RECORDS PROVIDED:
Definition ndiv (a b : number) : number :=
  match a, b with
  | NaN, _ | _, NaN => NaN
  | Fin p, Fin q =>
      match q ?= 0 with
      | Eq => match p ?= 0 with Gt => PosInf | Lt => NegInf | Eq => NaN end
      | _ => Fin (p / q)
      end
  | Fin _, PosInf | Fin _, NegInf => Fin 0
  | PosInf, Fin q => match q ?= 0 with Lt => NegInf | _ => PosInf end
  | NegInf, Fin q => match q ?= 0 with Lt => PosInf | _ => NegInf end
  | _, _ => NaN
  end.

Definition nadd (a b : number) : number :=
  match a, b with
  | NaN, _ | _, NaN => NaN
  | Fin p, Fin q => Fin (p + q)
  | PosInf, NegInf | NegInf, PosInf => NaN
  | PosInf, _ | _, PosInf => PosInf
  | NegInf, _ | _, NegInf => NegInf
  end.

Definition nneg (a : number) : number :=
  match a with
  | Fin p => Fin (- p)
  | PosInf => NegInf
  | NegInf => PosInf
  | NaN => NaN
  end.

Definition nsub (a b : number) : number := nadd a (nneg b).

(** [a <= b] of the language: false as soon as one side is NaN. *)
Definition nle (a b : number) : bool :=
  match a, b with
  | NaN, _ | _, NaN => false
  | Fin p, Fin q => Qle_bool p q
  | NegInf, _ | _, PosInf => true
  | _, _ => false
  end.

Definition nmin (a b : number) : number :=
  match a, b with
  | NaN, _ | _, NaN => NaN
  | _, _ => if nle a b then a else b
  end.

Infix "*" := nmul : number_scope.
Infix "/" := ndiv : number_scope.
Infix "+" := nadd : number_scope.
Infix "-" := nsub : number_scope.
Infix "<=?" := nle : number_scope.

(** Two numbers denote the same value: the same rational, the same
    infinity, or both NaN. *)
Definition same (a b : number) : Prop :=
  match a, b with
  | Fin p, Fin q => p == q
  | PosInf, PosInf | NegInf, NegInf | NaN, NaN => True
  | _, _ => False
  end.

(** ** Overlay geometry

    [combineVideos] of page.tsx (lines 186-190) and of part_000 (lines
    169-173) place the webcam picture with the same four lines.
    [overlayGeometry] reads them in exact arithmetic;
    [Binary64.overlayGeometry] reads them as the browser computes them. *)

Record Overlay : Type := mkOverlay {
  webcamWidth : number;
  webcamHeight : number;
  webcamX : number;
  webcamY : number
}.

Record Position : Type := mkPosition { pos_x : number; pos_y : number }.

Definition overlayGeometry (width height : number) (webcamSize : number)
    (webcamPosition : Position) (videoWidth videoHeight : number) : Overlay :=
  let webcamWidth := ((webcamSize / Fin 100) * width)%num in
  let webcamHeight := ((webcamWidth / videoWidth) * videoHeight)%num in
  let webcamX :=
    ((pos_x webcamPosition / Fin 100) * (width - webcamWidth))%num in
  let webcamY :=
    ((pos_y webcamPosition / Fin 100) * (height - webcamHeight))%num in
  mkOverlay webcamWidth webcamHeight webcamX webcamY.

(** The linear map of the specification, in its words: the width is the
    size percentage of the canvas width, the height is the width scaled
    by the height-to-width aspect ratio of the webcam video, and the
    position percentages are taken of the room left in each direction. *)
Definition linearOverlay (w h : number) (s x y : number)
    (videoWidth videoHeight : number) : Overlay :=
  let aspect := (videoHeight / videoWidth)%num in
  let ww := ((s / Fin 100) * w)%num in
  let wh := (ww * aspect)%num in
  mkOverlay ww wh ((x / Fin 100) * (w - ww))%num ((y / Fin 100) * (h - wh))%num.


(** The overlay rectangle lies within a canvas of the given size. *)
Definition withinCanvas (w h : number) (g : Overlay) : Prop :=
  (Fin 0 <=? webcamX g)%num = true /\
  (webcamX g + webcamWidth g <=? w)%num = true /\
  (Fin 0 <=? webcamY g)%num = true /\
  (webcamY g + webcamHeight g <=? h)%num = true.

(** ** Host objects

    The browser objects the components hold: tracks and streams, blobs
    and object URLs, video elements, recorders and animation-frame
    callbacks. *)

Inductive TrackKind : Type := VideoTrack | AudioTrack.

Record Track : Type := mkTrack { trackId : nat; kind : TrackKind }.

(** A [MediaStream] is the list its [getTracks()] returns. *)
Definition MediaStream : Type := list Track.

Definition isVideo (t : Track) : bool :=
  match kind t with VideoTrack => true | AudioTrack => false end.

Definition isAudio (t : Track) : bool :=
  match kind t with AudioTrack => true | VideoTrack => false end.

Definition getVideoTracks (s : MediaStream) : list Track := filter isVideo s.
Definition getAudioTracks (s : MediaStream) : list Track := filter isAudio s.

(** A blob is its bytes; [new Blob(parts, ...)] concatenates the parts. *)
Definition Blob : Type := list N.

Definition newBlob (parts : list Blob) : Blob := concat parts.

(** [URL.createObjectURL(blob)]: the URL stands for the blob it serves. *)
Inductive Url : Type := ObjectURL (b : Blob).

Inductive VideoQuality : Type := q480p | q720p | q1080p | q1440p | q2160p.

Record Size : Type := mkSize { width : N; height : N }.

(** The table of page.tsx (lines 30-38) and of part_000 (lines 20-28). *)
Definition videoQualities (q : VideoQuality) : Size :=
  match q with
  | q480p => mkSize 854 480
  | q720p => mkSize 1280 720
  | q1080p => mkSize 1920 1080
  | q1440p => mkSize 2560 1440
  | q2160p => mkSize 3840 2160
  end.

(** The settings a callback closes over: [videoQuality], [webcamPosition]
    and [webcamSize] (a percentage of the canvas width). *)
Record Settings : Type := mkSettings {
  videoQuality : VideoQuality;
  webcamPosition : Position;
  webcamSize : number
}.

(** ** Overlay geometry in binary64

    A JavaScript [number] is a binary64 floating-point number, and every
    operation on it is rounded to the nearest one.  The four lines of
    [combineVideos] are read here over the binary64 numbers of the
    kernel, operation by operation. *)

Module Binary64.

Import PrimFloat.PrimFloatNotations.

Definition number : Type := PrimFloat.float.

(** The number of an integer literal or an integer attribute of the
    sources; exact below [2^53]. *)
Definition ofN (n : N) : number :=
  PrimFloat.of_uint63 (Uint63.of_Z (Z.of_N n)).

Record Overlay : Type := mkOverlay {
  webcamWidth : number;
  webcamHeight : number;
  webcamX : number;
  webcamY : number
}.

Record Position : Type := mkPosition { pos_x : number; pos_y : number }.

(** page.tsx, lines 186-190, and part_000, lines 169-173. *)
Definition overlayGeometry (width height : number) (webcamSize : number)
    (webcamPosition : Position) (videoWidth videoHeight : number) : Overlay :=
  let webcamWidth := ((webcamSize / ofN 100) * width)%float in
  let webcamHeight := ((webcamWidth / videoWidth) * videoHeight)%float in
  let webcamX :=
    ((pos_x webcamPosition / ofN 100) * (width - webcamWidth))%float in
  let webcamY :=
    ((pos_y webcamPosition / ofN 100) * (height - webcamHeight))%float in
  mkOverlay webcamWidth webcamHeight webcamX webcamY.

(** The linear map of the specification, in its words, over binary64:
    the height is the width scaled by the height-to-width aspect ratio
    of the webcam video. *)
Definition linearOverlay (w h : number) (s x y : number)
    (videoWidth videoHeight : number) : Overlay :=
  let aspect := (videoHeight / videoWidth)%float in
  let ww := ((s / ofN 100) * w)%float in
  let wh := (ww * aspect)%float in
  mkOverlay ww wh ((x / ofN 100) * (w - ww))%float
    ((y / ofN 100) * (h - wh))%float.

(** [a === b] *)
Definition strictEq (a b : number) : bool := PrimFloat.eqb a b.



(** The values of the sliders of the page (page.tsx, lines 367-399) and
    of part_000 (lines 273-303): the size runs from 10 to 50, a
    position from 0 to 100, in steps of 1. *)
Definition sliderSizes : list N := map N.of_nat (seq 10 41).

==

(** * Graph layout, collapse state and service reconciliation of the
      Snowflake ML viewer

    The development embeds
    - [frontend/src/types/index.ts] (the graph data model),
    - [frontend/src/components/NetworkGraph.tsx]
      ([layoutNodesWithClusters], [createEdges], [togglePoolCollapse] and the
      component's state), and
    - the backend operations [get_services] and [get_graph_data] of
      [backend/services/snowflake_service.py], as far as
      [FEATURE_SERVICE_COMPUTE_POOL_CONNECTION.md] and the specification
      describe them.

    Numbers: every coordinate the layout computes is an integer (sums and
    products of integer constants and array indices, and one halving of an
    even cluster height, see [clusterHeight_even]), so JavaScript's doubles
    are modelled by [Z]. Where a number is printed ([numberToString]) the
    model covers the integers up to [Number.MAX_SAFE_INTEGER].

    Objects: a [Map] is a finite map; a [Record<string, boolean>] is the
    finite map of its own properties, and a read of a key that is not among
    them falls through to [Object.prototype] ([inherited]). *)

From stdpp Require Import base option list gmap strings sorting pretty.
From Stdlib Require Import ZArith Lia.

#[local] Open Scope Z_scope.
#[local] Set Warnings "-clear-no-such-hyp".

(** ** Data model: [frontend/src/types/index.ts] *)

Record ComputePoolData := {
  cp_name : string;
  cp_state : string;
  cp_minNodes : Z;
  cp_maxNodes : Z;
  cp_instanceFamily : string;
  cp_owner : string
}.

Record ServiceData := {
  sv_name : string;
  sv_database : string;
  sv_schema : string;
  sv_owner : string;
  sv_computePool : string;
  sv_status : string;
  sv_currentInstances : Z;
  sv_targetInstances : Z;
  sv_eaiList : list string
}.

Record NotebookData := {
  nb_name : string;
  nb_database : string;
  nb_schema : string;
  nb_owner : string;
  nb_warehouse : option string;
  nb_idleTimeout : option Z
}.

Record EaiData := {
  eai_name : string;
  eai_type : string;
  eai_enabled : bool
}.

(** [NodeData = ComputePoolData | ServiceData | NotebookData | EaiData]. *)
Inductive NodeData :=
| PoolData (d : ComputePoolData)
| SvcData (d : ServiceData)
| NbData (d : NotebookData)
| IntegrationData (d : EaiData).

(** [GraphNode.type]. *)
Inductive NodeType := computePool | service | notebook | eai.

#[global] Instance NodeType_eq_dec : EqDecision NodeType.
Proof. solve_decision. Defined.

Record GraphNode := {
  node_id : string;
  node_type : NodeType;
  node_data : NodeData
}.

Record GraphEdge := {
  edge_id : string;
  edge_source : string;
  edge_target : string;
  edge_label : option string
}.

EXERCISE AIM: Copy every line of the records above that holds the word "local".

REPLY:
#[local] Open Scope Z_scope.
#[local] Set Warnings "-clear-no-such-hyp".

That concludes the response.